WHAT IS EXPECTED = After finding the line with "[live] is a" in the data below, set down exactly each line through the one with "#[local] Open Scope Z_scope.", inclusive, and stop there.

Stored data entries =
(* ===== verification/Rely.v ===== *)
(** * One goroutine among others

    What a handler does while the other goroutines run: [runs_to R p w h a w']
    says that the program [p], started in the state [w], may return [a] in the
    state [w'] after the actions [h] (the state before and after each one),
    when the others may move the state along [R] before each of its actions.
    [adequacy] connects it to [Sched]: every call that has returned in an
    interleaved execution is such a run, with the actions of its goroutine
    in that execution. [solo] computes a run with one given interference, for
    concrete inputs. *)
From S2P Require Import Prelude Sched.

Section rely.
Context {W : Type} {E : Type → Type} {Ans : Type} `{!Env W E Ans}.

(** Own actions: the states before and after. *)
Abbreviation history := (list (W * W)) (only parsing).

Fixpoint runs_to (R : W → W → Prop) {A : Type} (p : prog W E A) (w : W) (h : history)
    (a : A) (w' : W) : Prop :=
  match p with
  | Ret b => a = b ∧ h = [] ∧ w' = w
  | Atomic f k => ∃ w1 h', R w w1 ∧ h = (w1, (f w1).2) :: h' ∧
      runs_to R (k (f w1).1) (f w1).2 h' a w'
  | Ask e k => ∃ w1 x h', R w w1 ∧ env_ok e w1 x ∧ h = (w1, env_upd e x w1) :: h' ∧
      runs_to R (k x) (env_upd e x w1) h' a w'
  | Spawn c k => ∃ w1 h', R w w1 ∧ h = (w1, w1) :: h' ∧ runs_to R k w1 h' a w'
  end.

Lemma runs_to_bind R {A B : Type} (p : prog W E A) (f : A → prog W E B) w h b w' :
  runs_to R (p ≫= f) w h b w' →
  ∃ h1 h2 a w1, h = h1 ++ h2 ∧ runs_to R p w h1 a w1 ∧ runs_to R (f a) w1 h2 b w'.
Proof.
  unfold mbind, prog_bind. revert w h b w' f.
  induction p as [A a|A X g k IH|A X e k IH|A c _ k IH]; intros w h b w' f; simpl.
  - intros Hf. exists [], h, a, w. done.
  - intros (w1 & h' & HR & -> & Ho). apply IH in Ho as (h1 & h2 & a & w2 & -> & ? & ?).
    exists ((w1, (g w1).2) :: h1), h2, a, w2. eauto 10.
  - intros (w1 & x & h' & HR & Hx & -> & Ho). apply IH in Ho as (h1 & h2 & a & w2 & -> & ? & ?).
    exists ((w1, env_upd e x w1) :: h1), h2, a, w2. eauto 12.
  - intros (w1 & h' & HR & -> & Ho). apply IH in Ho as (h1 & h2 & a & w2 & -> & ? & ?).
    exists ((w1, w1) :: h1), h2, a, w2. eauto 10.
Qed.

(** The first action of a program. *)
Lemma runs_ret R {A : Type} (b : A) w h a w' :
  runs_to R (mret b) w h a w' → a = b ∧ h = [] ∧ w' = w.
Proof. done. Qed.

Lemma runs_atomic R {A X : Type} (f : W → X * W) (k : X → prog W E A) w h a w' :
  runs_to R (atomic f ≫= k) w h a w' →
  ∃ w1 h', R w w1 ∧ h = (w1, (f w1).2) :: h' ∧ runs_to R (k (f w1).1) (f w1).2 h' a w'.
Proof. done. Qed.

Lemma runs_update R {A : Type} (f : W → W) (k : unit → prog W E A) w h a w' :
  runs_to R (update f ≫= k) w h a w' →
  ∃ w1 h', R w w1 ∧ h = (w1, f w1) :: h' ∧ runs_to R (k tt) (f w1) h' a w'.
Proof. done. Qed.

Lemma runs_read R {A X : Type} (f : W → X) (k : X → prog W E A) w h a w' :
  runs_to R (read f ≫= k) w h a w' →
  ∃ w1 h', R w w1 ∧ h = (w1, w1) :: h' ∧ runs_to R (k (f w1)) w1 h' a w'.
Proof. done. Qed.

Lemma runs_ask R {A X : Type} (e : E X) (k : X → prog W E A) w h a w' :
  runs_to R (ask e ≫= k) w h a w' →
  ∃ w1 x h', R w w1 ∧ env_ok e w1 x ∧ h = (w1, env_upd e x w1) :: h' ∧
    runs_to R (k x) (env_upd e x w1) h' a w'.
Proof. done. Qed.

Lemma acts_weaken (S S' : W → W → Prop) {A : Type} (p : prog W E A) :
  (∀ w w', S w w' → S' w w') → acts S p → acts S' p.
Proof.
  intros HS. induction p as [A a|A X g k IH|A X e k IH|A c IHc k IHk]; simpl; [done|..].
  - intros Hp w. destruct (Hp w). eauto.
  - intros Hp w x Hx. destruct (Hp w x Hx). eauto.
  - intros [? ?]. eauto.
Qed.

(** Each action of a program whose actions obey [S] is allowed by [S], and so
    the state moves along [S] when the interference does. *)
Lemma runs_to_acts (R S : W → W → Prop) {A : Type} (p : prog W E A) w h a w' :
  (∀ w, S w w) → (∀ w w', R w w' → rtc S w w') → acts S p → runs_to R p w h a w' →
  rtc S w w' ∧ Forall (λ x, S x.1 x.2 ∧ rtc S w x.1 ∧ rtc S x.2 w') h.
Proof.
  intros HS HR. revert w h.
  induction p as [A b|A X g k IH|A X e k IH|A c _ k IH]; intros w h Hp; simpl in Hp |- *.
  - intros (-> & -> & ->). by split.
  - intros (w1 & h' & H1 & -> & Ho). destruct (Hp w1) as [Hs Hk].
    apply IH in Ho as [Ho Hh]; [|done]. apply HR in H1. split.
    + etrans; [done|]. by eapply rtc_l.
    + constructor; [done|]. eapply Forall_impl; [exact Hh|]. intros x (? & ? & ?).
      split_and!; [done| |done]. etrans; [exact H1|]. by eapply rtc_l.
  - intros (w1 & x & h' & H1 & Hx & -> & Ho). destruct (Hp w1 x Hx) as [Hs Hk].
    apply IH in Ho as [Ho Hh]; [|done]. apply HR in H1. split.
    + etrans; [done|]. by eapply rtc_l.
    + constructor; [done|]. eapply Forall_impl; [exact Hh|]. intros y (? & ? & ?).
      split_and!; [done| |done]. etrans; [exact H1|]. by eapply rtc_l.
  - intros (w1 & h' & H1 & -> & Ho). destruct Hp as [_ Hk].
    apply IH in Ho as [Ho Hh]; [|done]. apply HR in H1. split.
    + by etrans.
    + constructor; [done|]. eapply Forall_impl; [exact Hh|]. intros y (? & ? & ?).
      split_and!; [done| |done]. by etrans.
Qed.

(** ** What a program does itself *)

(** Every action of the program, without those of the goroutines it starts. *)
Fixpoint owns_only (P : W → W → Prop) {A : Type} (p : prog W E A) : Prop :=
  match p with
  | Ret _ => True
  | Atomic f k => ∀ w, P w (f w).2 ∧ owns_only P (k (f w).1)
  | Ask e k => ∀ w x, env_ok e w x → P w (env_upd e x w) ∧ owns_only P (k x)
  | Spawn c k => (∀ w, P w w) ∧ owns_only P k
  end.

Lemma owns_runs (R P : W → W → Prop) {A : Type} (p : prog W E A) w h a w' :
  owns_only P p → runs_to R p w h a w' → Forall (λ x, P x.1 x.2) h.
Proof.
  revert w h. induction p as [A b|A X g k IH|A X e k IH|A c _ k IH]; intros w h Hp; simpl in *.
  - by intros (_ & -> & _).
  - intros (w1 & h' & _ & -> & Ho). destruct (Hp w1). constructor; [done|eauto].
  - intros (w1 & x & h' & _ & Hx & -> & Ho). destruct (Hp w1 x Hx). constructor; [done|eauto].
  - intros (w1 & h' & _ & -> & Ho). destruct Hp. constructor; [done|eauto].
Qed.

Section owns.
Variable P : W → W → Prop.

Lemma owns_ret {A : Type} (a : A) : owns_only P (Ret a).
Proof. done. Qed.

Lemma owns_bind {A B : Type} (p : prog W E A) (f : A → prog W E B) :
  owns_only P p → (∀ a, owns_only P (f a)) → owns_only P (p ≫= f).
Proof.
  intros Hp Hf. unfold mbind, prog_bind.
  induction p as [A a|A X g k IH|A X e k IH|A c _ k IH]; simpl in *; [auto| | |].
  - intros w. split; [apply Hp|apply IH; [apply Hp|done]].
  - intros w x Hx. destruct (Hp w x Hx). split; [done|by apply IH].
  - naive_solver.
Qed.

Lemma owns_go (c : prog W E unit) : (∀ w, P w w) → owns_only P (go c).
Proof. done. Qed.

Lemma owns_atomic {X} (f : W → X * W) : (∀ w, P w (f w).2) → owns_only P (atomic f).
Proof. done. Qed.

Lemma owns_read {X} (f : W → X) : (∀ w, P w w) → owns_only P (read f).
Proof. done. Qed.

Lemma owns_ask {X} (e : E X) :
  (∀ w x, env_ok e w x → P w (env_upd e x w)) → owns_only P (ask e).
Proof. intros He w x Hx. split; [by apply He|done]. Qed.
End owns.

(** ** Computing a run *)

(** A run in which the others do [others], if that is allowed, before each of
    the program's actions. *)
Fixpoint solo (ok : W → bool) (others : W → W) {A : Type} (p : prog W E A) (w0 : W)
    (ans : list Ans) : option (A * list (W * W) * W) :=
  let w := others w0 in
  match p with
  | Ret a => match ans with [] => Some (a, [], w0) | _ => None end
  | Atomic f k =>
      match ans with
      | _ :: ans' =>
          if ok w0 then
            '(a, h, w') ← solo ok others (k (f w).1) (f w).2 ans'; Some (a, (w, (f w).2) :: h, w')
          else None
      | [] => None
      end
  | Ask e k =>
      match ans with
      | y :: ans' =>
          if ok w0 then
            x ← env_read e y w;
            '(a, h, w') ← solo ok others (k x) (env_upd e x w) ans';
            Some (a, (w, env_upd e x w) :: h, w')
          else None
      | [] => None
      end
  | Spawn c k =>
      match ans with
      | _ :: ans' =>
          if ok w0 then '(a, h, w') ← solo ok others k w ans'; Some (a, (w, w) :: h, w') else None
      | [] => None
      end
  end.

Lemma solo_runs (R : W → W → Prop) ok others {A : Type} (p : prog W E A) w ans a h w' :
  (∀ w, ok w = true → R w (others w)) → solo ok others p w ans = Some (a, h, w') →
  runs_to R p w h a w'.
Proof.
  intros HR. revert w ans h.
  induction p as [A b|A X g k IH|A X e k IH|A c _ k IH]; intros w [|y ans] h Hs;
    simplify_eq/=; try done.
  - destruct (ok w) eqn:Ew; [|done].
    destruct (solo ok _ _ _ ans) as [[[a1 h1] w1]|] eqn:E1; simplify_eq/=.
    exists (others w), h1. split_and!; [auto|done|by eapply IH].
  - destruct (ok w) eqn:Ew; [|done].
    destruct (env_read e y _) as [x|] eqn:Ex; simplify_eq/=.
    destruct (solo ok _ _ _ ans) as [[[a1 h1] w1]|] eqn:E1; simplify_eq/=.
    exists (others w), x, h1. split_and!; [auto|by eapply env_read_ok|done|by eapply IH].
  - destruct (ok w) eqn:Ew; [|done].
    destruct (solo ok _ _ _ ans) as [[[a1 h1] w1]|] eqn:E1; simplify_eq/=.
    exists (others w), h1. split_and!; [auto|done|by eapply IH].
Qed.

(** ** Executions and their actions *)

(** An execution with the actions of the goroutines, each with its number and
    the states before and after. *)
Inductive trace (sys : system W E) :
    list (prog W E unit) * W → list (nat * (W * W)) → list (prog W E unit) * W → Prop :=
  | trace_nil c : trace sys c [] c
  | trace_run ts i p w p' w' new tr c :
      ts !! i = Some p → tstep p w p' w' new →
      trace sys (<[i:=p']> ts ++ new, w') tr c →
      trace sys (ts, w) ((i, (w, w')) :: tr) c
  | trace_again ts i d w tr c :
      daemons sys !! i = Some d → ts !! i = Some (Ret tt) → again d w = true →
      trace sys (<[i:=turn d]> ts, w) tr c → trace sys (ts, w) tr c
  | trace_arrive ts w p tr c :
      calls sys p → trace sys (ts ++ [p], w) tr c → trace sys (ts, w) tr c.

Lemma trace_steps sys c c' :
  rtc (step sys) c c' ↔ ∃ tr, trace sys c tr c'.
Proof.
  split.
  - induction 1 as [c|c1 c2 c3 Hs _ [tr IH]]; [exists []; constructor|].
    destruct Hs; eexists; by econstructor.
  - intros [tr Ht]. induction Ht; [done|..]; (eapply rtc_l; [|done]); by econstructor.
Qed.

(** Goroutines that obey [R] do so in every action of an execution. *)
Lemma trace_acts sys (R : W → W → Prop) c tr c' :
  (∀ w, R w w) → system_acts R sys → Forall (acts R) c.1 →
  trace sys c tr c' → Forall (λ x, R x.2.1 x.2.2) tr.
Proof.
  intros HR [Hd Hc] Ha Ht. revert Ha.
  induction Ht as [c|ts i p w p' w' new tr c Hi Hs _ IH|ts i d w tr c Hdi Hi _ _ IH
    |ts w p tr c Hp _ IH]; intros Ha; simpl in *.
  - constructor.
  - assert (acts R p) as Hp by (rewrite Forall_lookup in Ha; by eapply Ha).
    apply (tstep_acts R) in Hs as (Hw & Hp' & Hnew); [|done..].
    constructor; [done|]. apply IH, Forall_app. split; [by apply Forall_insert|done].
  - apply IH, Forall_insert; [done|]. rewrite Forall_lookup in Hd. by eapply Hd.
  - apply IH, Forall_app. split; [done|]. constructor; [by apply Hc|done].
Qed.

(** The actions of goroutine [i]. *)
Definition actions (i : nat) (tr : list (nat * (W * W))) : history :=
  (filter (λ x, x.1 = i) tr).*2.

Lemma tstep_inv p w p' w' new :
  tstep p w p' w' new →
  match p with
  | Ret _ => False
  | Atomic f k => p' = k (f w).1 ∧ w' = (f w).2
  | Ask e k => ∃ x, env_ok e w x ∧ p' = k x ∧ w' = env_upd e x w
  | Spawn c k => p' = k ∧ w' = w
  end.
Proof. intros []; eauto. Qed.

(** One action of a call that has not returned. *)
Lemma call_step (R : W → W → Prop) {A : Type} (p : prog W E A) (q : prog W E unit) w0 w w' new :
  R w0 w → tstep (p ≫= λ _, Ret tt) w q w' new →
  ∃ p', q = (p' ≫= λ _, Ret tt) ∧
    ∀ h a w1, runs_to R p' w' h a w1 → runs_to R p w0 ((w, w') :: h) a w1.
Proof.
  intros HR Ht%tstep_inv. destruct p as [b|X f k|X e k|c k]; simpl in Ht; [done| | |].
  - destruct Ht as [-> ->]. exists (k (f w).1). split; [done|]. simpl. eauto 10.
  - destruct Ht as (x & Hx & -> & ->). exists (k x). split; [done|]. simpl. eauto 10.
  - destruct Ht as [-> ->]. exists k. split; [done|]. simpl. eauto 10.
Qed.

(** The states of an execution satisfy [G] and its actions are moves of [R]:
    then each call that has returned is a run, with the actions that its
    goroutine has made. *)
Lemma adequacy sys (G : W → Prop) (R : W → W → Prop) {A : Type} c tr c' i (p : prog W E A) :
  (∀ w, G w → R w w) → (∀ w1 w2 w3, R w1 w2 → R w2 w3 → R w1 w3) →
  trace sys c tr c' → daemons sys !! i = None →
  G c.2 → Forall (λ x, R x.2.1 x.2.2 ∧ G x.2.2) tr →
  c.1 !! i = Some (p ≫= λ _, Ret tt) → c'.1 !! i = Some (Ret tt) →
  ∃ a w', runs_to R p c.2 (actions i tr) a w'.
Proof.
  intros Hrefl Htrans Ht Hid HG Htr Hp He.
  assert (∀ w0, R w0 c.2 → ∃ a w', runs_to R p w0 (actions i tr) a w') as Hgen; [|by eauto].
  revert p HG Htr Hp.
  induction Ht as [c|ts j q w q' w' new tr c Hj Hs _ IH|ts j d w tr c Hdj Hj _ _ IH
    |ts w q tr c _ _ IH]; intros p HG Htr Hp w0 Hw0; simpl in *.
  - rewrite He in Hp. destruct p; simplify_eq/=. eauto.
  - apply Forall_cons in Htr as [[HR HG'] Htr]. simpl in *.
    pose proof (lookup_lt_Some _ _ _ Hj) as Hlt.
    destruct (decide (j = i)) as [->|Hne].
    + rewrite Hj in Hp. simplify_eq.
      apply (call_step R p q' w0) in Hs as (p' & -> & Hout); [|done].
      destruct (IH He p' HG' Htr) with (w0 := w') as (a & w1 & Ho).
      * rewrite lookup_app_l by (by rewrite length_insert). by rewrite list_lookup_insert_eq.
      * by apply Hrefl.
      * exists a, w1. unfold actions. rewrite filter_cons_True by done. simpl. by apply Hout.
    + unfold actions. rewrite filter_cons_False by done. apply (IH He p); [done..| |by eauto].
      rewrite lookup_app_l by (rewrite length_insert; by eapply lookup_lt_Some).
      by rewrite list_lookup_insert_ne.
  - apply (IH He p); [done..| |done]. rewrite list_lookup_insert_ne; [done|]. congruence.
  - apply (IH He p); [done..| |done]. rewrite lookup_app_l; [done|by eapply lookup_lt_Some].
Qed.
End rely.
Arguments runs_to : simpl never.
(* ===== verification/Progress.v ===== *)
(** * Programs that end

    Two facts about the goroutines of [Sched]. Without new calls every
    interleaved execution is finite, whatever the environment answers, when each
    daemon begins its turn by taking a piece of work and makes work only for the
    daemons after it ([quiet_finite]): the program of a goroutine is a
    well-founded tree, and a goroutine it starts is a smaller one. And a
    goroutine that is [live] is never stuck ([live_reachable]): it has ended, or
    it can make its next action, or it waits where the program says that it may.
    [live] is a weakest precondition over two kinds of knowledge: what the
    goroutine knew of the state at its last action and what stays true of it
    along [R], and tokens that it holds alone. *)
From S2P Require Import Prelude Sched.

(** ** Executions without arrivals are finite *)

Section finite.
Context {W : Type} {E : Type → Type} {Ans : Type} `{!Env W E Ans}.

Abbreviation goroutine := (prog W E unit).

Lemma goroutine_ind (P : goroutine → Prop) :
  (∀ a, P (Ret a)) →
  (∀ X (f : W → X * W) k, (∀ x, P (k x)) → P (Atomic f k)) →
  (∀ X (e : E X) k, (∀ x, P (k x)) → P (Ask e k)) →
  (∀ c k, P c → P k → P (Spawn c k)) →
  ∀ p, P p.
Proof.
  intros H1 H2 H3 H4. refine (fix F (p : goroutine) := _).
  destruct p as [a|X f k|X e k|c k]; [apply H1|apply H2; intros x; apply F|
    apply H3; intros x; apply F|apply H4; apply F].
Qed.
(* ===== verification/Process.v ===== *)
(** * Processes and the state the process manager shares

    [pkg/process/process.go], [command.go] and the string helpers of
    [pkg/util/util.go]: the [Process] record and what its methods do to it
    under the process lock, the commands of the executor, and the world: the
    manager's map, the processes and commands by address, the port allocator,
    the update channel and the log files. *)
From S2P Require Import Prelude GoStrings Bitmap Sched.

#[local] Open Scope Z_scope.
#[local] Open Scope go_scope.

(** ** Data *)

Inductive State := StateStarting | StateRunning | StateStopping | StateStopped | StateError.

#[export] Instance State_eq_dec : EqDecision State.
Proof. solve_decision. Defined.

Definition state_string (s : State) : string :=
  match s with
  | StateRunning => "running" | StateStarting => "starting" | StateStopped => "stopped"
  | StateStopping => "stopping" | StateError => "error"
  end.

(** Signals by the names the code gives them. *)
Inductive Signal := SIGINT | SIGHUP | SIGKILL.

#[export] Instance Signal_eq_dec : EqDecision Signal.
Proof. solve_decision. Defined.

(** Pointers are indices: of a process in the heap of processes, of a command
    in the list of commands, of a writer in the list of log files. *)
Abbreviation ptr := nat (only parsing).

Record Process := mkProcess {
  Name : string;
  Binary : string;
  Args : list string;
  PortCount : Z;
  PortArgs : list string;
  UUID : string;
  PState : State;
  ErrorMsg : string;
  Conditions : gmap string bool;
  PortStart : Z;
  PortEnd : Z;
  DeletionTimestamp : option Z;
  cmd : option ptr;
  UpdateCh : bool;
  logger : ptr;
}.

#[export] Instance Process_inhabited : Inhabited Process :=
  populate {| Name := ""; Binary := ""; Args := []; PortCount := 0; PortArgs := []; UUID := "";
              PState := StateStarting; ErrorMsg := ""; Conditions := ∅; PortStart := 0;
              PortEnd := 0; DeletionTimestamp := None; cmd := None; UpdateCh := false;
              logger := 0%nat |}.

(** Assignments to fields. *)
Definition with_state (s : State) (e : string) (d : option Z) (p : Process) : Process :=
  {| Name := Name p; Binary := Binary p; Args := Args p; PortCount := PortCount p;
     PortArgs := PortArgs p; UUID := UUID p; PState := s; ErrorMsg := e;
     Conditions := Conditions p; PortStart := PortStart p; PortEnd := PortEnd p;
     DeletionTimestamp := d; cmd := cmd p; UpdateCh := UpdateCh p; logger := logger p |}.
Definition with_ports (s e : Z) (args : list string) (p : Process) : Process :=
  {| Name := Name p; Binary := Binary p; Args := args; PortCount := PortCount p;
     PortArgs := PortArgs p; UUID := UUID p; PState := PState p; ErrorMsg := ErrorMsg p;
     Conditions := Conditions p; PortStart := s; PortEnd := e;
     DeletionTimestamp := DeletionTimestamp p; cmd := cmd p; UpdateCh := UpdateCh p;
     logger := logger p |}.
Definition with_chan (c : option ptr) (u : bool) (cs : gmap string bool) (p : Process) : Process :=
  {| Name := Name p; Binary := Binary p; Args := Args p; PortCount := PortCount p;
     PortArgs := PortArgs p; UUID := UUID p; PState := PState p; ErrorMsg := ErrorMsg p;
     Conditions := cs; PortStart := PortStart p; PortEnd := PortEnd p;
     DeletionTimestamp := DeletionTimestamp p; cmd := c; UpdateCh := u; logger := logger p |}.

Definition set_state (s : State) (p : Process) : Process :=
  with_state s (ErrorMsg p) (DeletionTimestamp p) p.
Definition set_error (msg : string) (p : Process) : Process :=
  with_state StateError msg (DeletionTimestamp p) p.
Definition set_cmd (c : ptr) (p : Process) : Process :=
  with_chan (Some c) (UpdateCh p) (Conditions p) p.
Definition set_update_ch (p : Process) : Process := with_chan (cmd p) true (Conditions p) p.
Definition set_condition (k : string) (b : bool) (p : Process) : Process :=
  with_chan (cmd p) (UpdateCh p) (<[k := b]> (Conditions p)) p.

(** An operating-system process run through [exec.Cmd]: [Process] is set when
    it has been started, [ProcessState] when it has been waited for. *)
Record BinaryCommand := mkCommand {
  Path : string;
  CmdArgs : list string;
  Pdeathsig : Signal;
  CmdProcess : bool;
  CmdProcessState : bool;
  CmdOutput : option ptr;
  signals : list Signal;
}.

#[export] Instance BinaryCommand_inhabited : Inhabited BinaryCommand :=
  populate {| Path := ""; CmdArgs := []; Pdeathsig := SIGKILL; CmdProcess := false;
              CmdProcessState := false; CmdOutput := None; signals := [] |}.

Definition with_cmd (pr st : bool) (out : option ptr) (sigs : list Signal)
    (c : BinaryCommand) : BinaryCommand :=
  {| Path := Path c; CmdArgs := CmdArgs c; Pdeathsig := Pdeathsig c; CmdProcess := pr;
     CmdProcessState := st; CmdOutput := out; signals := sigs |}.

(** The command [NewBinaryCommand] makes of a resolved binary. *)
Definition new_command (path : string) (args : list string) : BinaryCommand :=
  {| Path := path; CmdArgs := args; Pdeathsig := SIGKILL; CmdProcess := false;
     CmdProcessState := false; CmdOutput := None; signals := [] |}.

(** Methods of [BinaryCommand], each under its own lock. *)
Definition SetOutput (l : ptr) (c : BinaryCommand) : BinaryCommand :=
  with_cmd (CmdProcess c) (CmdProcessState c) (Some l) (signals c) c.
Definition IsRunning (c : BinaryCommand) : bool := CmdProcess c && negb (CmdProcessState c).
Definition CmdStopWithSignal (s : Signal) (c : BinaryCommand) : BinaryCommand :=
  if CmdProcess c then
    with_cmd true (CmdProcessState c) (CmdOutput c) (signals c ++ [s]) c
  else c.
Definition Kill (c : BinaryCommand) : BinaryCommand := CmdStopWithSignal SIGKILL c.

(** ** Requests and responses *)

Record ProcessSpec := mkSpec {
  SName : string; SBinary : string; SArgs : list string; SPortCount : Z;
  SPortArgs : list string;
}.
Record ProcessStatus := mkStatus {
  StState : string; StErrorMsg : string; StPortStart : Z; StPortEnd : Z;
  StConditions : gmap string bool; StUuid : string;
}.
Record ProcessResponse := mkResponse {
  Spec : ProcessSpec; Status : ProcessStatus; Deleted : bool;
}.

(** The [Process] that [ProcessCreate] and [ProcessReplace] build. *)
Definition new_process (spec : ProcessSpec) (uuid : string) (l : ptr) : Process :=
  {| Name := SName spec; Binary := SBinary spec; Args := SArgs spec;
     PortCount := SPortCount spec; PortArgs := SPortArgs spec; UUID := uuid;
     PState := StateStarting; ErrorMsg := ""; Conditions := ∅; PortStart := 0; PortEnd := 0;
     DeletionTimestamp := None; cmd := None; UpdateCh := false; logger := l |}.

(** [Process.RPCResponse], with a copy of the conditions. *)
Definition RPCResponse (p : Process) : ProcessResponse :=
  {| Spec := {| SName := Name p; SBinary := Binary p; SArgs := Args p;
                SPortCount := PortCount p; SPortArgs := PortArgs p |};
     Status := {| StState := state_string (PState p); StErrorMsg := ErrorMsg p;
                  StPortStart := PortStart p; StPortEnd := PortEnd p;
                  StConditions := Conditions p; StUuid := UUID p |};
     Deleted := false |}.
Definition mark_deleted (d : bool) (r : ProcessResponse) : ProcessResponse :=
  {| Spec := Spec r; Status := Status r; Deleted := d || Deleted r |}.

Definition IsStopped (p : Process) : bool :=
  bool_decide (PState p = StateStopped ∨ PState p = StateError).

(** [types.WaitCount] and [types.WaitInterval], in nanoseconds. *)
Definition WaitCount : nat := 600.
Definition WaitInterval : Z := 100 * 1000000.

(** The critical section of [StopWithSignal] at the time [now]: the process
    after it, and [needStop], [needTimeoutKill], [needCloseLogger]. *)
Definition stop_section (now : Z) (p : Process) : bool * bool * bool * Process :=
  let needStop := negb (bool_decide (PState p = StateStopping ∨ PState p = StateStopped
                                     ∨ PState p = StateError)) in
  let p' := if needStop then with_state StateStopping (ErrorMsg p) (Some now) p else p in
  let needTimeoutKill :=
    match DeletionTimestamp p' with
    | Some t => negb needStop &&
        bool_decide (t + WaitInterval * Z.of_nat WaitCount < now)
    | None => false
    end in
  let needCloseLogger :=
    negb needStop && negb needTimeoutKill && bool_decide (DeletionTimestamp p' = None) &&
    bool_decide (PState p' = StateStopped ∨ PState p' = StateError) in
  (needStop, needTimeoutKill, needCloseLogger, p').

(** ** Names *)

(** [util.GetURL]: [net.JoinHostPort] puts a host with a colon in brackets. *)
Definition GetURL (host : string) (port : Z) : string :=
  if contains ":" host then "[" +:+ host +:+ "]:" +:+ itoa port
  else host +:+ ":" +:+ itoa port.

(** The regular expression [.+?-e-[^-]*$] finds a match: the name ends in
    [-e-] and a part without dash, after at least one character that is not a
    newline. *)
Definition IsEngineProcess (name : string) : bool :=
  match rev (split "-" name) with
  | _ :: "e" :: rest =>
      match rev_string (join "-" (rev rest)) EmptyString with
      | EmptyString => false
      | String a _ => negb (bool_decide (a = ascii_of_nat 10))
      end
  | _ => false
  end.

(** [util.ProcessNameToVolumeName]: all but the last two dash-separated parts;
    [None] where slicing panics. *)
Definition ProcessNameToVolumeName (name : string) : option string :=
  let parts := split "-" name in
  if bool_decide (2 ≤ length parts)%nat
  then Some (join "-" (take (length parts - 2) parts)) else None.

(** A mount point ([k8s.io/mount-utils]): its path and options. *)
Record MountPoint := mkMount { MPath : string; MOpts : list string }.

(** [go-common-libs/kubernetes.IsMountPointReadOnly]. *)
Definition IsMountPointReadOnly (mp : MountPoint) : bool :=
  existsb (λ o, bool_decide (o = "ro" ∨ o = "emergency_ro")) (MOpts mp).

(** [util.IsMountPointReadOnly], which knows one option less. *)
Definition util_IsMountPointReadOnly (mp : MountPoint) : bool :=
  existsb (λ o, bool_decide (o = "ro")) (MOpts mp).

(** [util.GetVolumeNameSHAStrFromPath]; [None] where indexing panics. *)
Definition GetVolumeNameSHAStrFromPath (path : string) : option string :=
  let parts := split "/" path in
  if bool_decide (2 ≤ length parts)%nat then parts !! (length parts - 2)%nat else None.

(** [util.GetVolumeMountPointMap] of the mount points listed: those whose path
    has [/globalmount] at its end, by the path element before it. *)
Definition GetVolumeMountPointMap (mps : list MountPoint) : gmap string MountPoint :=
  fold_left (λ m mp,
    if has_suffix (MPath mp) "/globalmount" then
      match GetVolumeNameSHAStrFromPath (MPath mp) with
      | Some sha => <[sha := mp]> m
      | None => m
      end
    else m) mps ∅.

REPLY TO THE EXERCISE =
    [live] is a weakest precondition over two kinds of knowledge: what the
    goroutine knew of the state at its last action and what stays true of it
    along [R], and tokens that it holds alone. *)
From S2P Require Import Prelude Sched.

(** ** Executions without arrivals are finite *)

Section finite.
Context {W : Type} {E : Type → Type} {Ans : Type} `{!Env W E Ans}.

Abbreviation goroutine := (prog W E unit).

Lemma goroutine_ind (P : goroutine → Prop) :
  (∀ a, P (Ret a)) →
  (∀ X (f : W → X * W) k, (∀ x, P (k x)) → P (Atomic f k)) →
  (∀ X (e : E X) k, (∀ x, P (k x)) → P (Ask e k)) →
  (∀ c k, P c → P k → P (Spawn c k)) →
  ∀ p, P p.
Proof.
  intros H1 H2 H3 H4. refine (fix F (p : goroutine) := _).
  destruct p as [a|X f k|X e k|c k]; [apply H1|apply H2; intros x; apply F|
    apply H3; intros x; apply F|apply H4; apply F].
Qed.
(* ===== verification/Process.v ===== *)
(** * Processes and the state the process manager shares

    [pkg/process/process.go], [command.go] and the string helpers of
    [pkg/util/util.go]: the [Process] record and what its methods do to it
    under the process lock, the commands of the executor, and the world: the
    manager's map, the processes and commands by address, the port allocator,
    the update channel and the log files. *)
From S2P Require Import Prelude GoStrings Bitmap Sched.

#[local] Open Scope Z_scope.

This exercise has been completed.